Please reproduce the entries below exactly, starting at the first line and ending with the line that holds "match parse_sections fi".

++++++++

(** The [try] block of [_parse_response] after [file_info] is bound. *)
Definition parse_sections (fi : FileInfo) (response_text : pyval)
    : outcome TranscriptData :=
  match response_text with
  | PyNone =>
      Raised (Exn "TypeError" "argument of type 'NoneType' is not iterable")
  | PyStr text =>
      if Str.contains "[METADATA]" text && Str.contains "[TRANSCRIPT]" text
      then
        obind (getitem (Str.split "[METADATA]" None text) 1) (fun after_md =>
        obind (getitem (Str.split "[TRANSCRIPT]" None after_md) 0) (fun block =>
        let metadata_section := Str.strip block in
        obind (getitem (Str.split "[TRANSCRIPT]" None text) 1) (fun after_tr =>
        let transcript_section := Str.strip after_tr in
        obind (parse_metadata (Str.split nl None metadata_section) [])
          (fun md =>
        Returned {| file_info := fi;
                    metadata := md;
                    transcript := PyStr transcript_section;
                    raw_response := response_text |}))))
      else
        Returned {| file_info := fi;
                    metadata := [("Note", "Auto-generated transcript")];
                    transcript := response_text;
                    raw_response := response_text |}
  end.

(** The [except] branch of [_parse_response]. It reads the local variable
    [file_info], which is bound only if the first statement of the [try]
    block completed. *)
Definition parse_except (local_file_info : option FileInfo)
    (response_text : pyval) (e : exn) : M TranscriptData :=
  (print ("Error parsing response: " +:+ exn_msg e) ;;
   match local_file_info with
   | Some fi =>
       ret {| file_info := fi;
              metadata := [("Error", "Failed to parse structure")];
              transcript := response_text;
              raw_response := response_text |}
   | None =>
       raise (Exn "UnboundLocalError"
                "cannot access local variable 'file_info' where it is not associated with a value")
   end)%py.

Definition _parse_response (w : world) (response_text : pyval)
    (file_path : string) : M TranscriptData :=
  match build_file_info w file_path with
  | Raised e => parse_except None response_text e
  | Returned fi =>
      match parse_sections fi response_text with
      | Raised e => parse_except (Some fi) response_text e
      | Returned data => ret data
      end
  end.

(** [transcribe_audio] returns [None] for every exception of its [try]
    block, the parser's included. *)
Definition transcribe_audio (w : world) (file_path : string)
    (enable_speaker_diarization : bool) : M (option TranscriptData) :=
  (print ("Uploading file: " +:+ file_path) ;;
   try_except
     (myfile <- lift (files_upload w file_path) ;;
      print "File uploaded successfully. Starting transcription..." ;;
      let prompt := if enable_speaker_diarization
                    then _get_detailed_prompt else _get_basic_prompt in
      response <- lift (generate_content w model prompt myfile) ;;
      print "Transcription completed!" ;;
      data <- _parse_response w response file_path ;;
      ret (Some data))
     (fun e =>
        print ("Error during transcription: " +:+ exn_msg e) ;;
        ret None))%py.

(** * ExportManager *)

(** The text [to_notion_markdown] writes. *)
Definition notion_markdown (transcript_data : TranscriptData) : string :=
  let fi := file_info transcript_data in
  let head :=
    "# Audio Transcript: " +:+ filename fi +:+ nl +:+
    nl +:+
    "## Metadata" +:+ nl +:+
    "- **File**: " +:+ filename fi +:+ nl +:+
    "- **Size**: " +:+ file_size fi +:+ nl +:+
    "- **Processed**: " +:+ processed_at fi +:+ nl in
  let fields :=
    fold_left (fun content kv =>
                 content +:+ "- **" +:+ fst kv +:+ "**: " +:+ snd kv +:+ nl)
      (metadata transcript_data) head in
  fields +:+
    nl +:+
    "---" +:+ nl +:+
    nl +:+
    "## Transcript" +:+ nl +:+
    nl +:+
    format_value (transcript transcript_data) +:+ nl +:+
    nl +:+
    "---" +:+ nl +:+
    "*Automatically generated using Gemini 2.5 Flash Transcription*" +:+ nl.

Definition to_notion_markdown (w : world) (transcript_data : TranscriptData)
    (output_path : option string) : M string :=
  let output_path :=
    match output_path with
    | Some p => p
    | None => "transcript_" +:+ now_strftime w +:+ ".md"
    end in
  let content := notion_markdown transcript_data in
  (lift (open_w w output_path) ;;
   write_file output_path content ;;
   print ("Notion Markdown exported to: " +:+ output_path) ;;
   ret output_path)%py.

(** * Batch processing *)

Definition audio_extensions : list string :=
  [".mp3"; ".wav"; ".m4a"; ".flac"; ".aac"; ".ogg"].

(** [file_path.suffix.lower() in audio_extensions] *)
Definition has_audio_suffix (file_path : string) : bool :=
  existsb (String.eqb (Str.lower (Path.suffix file_path))) audio_extensions.

(** Where the batch loop writes the transcript of [file_path]. *)
Definition artifact_path (output_directory file_path : string) : string :=
  output_directory +:+ "/" +:+ Path.stem file_path +:+ "_transcript.md".

(** One round of the [for] loop of [batch_transcribe_directory]. *)
Definition batch_iteration (w : world) (output_directory : string)
    (entry : dirent) : M unit :=
  let file_path := d_path entry in
  if has_audio_suffix file_path then
    (print (nl +:+ Str.repeat "=" 50) ;;
     print ("Processing: " +:+ Path.name file_path) ;;
     print (Str.repeat "=" 50) ;;
     try_except
       (result <- transcribe_audio w file_path true ;;
        match result with
        | Some data =>
            to_notion_markdown w data
              (Some (artifact_path output_directory file_path)) ;;
            ret tt
        | None => ret tt
        end)
       (fun e =>
          print ("Error processing " +:+ Path.name file_path +:+ ": "
                 +:+ exn_msg e)))%py
  else ret tt.

Definition batch_loop (w : world) (output_directory : string)
    (entries : list dirent) : M unit :=
  for_each entries (batch_iteration w output_directory).

Definition batch_transcribe_directory (w : world)
    (input_directory output_directory : string) : M unit :=
  (lift (mkdir_exist_ok w output_directory) ;;
   lift (new_client w) ;;
   entries <- lift (iterdir w input_directory) ;;
   batch_loop w output_directory entries)%py.

(** * Closed forms of what the parser computes on a [str] *)

(** [response_text.split('[METADATA]')[1].split('[TRANSCRIPT]')[0].strip()]
    when [[METADATA]] occurs in the text. *)
Definition metadata_section (text : string) : string :=
  Str.strip
    (Str.before "[TRANSCRIPT]"
       (Str.before "[METADATA]" (Str.after "[METADATA]" text))).

(** [response_text.split('[TRANSCRIPT]')[1].strip()] when [[TRANSCRIPT]]
    occurs in the text. *)
Definition transcript_section (text : string) : string :=
  Str.strip (Str.before "[TRANSCRIPT]" (Str.after "[TRANSCRIPT]" text)).

(** The pair a line with a colon contributes. *)
Definition colon_item (line : string) : string * string :=
  (Str.strip (Str.before ":" line), Str.strip (Str.after ":" line)).
(** What the amended claim leaves out.  A "Book" click on a card of
    the dialog that was drawn before another volunteer booked the
    slot adds a second booking to a cell of capacity 1; and with a
    capacity of 1.5, which the location form accepts, the dashboard
    books two volunteers into a cell. *)
Lemma stale_card_overbooks :
  Engine.run Demo.midnight0 Demo.setHoursPlain Demo.DEMO_LOCATIONS
    [Engine.BookSlot Demo.volunteerUser "pritil-exit" "2025-01-10" Demo.slot_6_8am "bk-1" 1;
     Engine.BookInModal (mkUser "maria" None None) "pritil-exit" "2025-01-10"
                        Demo.slot_6_8am "bk-2" 2 []] []
  = Some [VDB.newBooking "bk-1" Demo.volunteerUser Demo.pritilExit "2025-01-10"
                         Demo.slot_6_8am 1;
          VDB.newBooking "bk-2" (mkUser "maria" None None) Demo.pritilExit "2025-01-10"
                         Demo.slot_6_8am 2]
  /\ Engine.cardsCurrent Demo.midnight0 Demo.setHoursPlain Demo.DEMO_LOCATIONS
       [Engine.BookSlot Demo.volunteerUser "pritil-exit" "2025-01-10" Demo.slot_6_8am
                        "bk-1" 1;
        Engine.BookInModal (mkUser "maria" None None) "pritil-exit" "2025-01-10"
                           Demo.slot_6_8am "bk-2" 2 []] [] = false.
Proof. split; reflexivity. Qed.

Lemma fractional_capacity_overbooked :
  Engine.run Demo.midnight0 Demo.setHoursPlain
    [mkLocation "hall" "Hall" "" (3 # 2)]
    [Engine.BookSlot Demo.volunteerUser "hall" "2025-01-10" Demo.slot_6_8am "bk-1" 1;
     Engine.BookSlot (mkUser "maria" None None) "hall" "2025-01-10" Demo.slot_6_8am
                     "bk-2" 2] []
  = Some [VDB.newBooking "bk-1" Demo.volunteerUser
                         (mkLocation "hall" "Hall" "" (3 # 2)) "2025-01-10"
                         Demo.slot_6_8am 1;
          VDB.newBooking "bk-2" (mkUser "maria" None None)
                         (mkLocation "hall" "Hall" "" (3 # 2)) "2025-01-10"
                         Demo.slot_6_8am 2].
Proof. reflexivity. Qed.

(** ** C4: the conflict check returns the first overlap *)

Lemma firstOverlap_none (getSlots : string -> list Slot) (newSlot : SlotObj)
      (existing : list Booking) :
  AdminAssignments.firstOverlap getSlots (AdminAssignments.slotRange newSlot) existing
  = AdminAssignments.NoConflict
  <-> forall x, In x existing -> overlapsBooking getSlots newSlot x = false.
Proof.
  induction existing as [|x rest IH]; simpl.
  - split; trivial. intros _ x [].
  - change (AdminAssignments.rangesOverlap _ _ _ _)
      with (overlapsBooking getSlots newSlot x).
    destruct (overlapsBooking getSlots newSlot x) eqn:Hx.
    + split; [discriminate|]. intros H.
      rewrite (H x (or_introl eq_refl)) in Hx. discriminate.
    + rewrite IH. split.
      * intros H y [<-|Hy]; auto.
      * intros H y Hy. apply H. now right.
Qed.

(** C4, as the specification states it, fails.  Maria's demo
    booking stores the hours 6 and 8 and is matched by her volunteer
    id on 2025-01-10, and the ranges 6-8 and 7-9 overlap; but the slot
    "6-8am" of its location has been moved to 10-12 in the slot
    editor, and the conflict check compares the candidate 7-9 with the
    hours of that catalog slot: it reports no conflict, and the drop
    assigns without a warning. *)
Lemma conflict_missed_counterexample :
  b_startHour (Demo.demoBooking "2025-01-10") = Some 6
  /\ b_endHour (Demo.demoBooking "2025-01-10") = Some 8
  /\ b_date (Demo.demoBooking "2025-01-10") = "2025-01-10"
  /\ b_volunteerId (Demo.demoBooking "2025-01-10") = Some "vol-maria"
  /\ (7 < 8 /\ 6 < 9)
  /\ AdminAssignments.detectConflictFor Demo.catalog1 (Some "vol-maria") "2025-01-10"
       Demo.slot_7_9 [Demo.demoBooking "2025-01-10"]
     = AdminAssignments.NoConflict
  /\ AdminAssignments.assignOnDrop Demo.catalog1 false "bk-2" 5 Demo.maria
       Demo.angonoPlaza Demo.slot_7_9 "2025-01-10" [Demo.demoBooking "2025-01-10"]
     = (AdminAssignments.Assigned,
        [Demo.demoBooking "2025-01-10";
         AdminAssignments.makeBooking "bk-2" 5 Demo.maria Demo.angonoPlaza
                                      Demo.slot_7_9 "2025-01-10"]).
Proof. repeat split; vm_compute; reflexivity. Qed.

(** One test of the identity heuristics: the field is there, not
    empty, and equal to the identifier, case apart. *)
Lemma lower_check_iff (o : option string) (v : string) :
  (JS.truthy o && String.eqb (JS.toLowerCase (JS.orStr o "")) (JS.toLowerCase v))%bool
  = true
  <-> exists n, o = Some n /\ n <> "" /\ JS.toLowerCase n = JS.toLowerCase v.
Proof.
  destruct o as [n|]; cbn [JS.truthy].
  - rewrite orStr_some_empty, Bool.andb_true_iff, Bool.negb_true_iff,
      String.eqb_neq, String.eqb_eq.
    split.
    + intros [Hn Hl]. now exists n.
    + intros (m & Hm & Hn & Hl). injection Hm as ->. now split.
  - cbn [andb]. split; [discriminate|]. intros (n & Hn & _). discriminate.
Qed.

Lemma id_check_iff (o : option string) (v : string) :
  v <> "" ->
  (JS.truthy o && JS.eqOpt o (Some v))%bool = true <-> o = Some v.
Proof.
  intros Hv. destruct o as [w|]; cbn [JS.truthy JS.eqOpt].
  - rewrite Bool.andb_true_iff, Bool.negb_true_iff, String.eqb_neq, String.eqb_eq.
    split.
    + intros [_ ->]. reflexivity.
    + intros Hw. injection Hw as ->. now split.
  - cbn [andb]. split; discriminate.
Qed.

(** The filter of the conflict check keeps the bookings of the date
    that count as the volunteer's. *)
Lemma isAssignmentOf_iff (vol : option string) (date : string) (x : Booking) :
  AdminAssignments.isAssignmentOf vol date x = true
  <-> b_date x = date /\ spec_sameVolunteer vol x.
Proof.
  unfold AdminAssignments.isAssignmentOf, spec_sameVolunteer.
  destruct (String.eqb_spec (b_date x) date) as [Hd|Hd]; cbn [negb].
  2: { split; [discriminate|]. intros [H _]. contradiction. }
  destruct vol as [v|]; cbn [JS.truthy].
  2: { cbn [negb]. split; [discriminate|]. intros (_ & v & Hv & _). discriminate. }
  destruct (String.eqb_spec v "") as [Hv|Hv]; cbn [negb].
  { split; [discriminate|]. intros (_ & w & Hw & Hne & _).
    injection Hw as <-. contradiction. }
  rewrite (orStr_some v "" Hv).
  pose proof (lower_check_iff (b_username x) v) as Hu.
  pose proof (lower_check_iff (b_displayName x) v) as Hn.
  pose proof (id_check_iff (b_volunteerId x) v Hv) as Hi.
  destruct (JS.truthy (b_username x)
            && String.eqb (JS.toLowerCase (JS.orStr (b_username x) ""))
                          (JS.toLowerCase v))%bool.
  { split; [|reflexivity]. intros _. split; trivial.
    exists v. repeat split; trivial. left. now apply Hu. }
  destruct (JS.truthy (b_displayName x)
            && String.eqb (JS.toLowerCase (JS.orStr (b_displayName x) ""))
                          (JS.toLowerCase v))%bool.
  { split; [|reflexivity]. intros _. split; trivial.
    exists v. repeat split; trivial. right; left. now apply Hn. }
  destruct (JS.truthy (b_volunteerId x) && JS.eqOpt (b_volunteerId x) (Some v))%bool.
  { split; [|reflexivity]. intros _. split; trivial.
    exists v. repeat split; trivial. right; right. now apply Hi. }
  split; [discriminate|].
  intros (_ & w & Hw & _ & [H|[H|H]]); injection Hw as <-.
  - apply Hu in H. discriminate.
  - apply Hn in H. discriminate.
  - apply Hi in H. discriminate.
Qed.

Lemma overlapsBooking_iff (getSlots : string -> list Slot) (candidate : SlotObj)
      (x : Booking) :
  overlapsBooking getSlots candidate x = true
  <-> JS.numOr0 (so_startHour candidate) < snd (spec_hoursOf getSlots x)
      /\ fst (spec_hoursOf getSlots x) < JS.numOr0 (so_endHour candidate).
Proof.
  unfold overlapsBooking, AdminAssignments.slotObjOf, spec_hoursOf,
    AdminAssignments.rangesOverlap.
  destruct (List.find _ _) as [s|];
    cbn [AdminAssignments.slotRange objOfSlot so_startHour so_endHour JS.numOr0 fst snd];
    now rewrite Bool.andb_true_iff, !Z.ltb_lt.
Qed.

Lemma spec_conflicts_iff (getSlots : string -> list Slot) (vol : option string)
      (date : string) (candidate : SlotObj) (x : Booking) :
  (AdminAssignments.isAssignmentOf vol date x
   && overlapsBooking getSlots candidate x)%bool = true
  <-> spec_conflicts getSlots vol date candidate x.
Proof.
  unfold spec_conflicts.
  rewrite Bool.andb_true_iff, isAssignmentOf_iff, overlapsBooking_iff. tauto.
Qed.

(** The check goes through the stored bookings in their order and
    stops at the first that conflicts. *)
Lemma detectConflictFor_cons (getSlots : string -> list Slot) (vol : option string)
      (date : string) (candidate : SlotObj) (x : Booking) (rest : list Booking) :
  AdminAssignments.detectConflictFor getSlots vol date candidate (x :: rest)
  = if (AdminAssignments.isAssignmentOf vol date x
        && overlapsBooking getSlots candidate x)%bool
    then AdminAssignments.ConflictWith x (AdminAssignments.slotObjOf getSlots x)
    else AdminAssignments.detectConflictFor getSlots vol date candidate rest.
Proof.
  unfold AdminAssignments.detectConflictFor,
    AdminAssignments.getAssignmentsForVolunteerOnDate.
  cbn [List.filter].
  destruct (AdminAssignments.isAssignmentOf vol date x); reflexivity.
Qed.

Lemma detectConflictFor_found (getSlots : string -> list Slot) (vol : option string)
      (date : string) (candidate : SlotObj) (all : list Booking)
      (b : Booking) (s : SlotObj) :
  AdminAssignments.detectConflictFor getSlots vol date candidate all
  = AdminAssignments.ConflictWith b s
  <-> exists pre post,
      all = pre ++ b :: post
      /\ spec_conflicts getSlots vol date candidate b
      /\ (forall x, In x pre -> ~ spec_conflicts getSlots vol date candidate x)
      /\ s = AdminAssignments.slotObjOf getSlots b.
Proof.
  induction all as [|x rest IH].
  - split; [discriminate|]. intros (pre & post & H & _). now destruct pre.
  - rewrite detectConflictFor_cons.
    pose proof (spec_conflicts_iff getSlots vol date candidate x) as Hx.
    destruct (AdminAssignments.isAssignmentOf vol date x
              && overlapsBooking getSlots candidate x)%bool.
    + split.
      * intros H. injection H as <- <-. exists [], rest.
        split; [reflexivity|]. split; [now apply Hx|].
        split; [intros y []|reflexivity].
      * intros (pre & post & Heq & Hb & Hpre & ->).
        destruct pre as [|y pre]; cbn [app] in Heq; injection Heq as Hhead Hrest.
        -- now subst b.
        -- subst y. exfalso. apply (Hpre x (or_introl eq_refl)). now apply Hx.
    + rewrite IH. split.
      * intros (pre & post & -> & Hb & Hpre & ->).
        exists (x :: pre), post.
        split; [reflexivity|]. split; [exact Hb|]. split; [|reflexivity].
        intros y [<-|Hy]; [|now apply Hpre].
        intros Hc. apply Hx in Hc. discriminate.
      * intros (pre & post & Heq & Hb & Hpre & ->).
        destruct pre as [|y pre]; cbn [app] in Heq; injection Heq as Hhead Hrest.
        -- subst b. apply Hx in Hb. discriminate.
        -- exists pre, post.
           split; [exact Hrest|]. split; [exact Hb|]. split; [|reflexivity].
           intros z Hz. apply Hpre. now right.
Qed.

Lemma detectConflictFor_none (getSlots : string -> list Slot) (vol : option string)
      (date : string) (candidate : SlotObj) (all : list Booking) :
  AdminAssignments.detectConflictFor getSlots vol date candidate all
  = AdminAssignments.NoConflict
  <-> forall x, In x all -> ~ spec_conflicts getSlots vol date candidate x.
Proof.
  induction all as [|x rest IH].
  - split; trivial. intros _ x [].
  - rewrite detectConflictFor_cons.
    pose proof (spec_conflicts_iff getSlots vol date candidate x) as Hx.
    destruct (AdminAssignments.isAssignmentOf vol date x
              && overlapsBooking getSlots candidate x)%bool.
    + split; [discriminate|]. intros H. exfalso.
      apply (H x (or_introl eq_refl)). now apply Hx.
    + rewrite IH. split.
      * intros H y [<-|Hy]; [|now apply H].
        intros Hc. apply Hx in Hc. discriminate.
      * intros H y Hy. apply H. now right.
Qed.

++++++++

● **Response**:
(** The [try] block of [_parse_response] after [file_info] is bound. *)
Definition parse_sections (fi : FileInfo) (response_text : pyval)
    : outcome TranscriptData :=
  match response_text with
  | PyNone =>
      Raised (Exn "TypeError" "argument of type 'NoneType' is not iterable")
  | PyStr text =>
      if Str.contains "[METADATA]" text && Str.contains "[TRANSCRIPT]" text
      then
        obind (getitem (Str.split "[METADATA]" None text) 1) (fun after_md =>
        obind (getitem (Str.split "[TRANSCRIPT]" None after_md) 0) (fun block =>
        let metadata_section := Str.strip block in
        obind (getitem (Str.split "[TRANSCRIPT]" None text) 1) (fun after_tr =>
        let transcript_section := Str.strip after_tr in
        obind (parse_metadata (Str.split nl None metadata_section) [])
          (fun md =>
        Returned {| file_info := fi;
                    metadata := md;
                    transcript := PyStr transcript_section;
                    raw_response := response_text |}))))
      else
        Returned {| file_info := fi;
                    metadata := [("Note", "Auto-generated transcript")];
                    transcript := response_text;
                    raw_response := response_text |}
  end.

(** The [except] branch of [_parse_response]. It reads the local variable
    [file_info], which is bound only if the first statement of the [try]
    block completed. *)
Definition parse_except (local_file_info : option FileInfo)
    (response_text : pyval) (e : exn) : M TranscriptData :=
  (print ("Error parsing response: " +:+ exn_msg e) ;;
   match local_file_info with
   | Some fi =>
       ret {| file_info := fi;
              metadata := [("Error", "Failed to parse structure")];
              transcript := response_text;
              raw_response := response_text |}
   | None =>
       raise (Exn "UnboundLocalError"
                "cannot access local variable 'file_info' where it is not associated with a value")
   end)%py.

Definition _parse_response (w : world) (response_text : pyval)
    (file_path : string) : M TranscriptData :=
  match build_file_info w file_path with
  | Raised e => parse_except None response_text e
  | Returned fi =>
      match parse_sections fi response_text with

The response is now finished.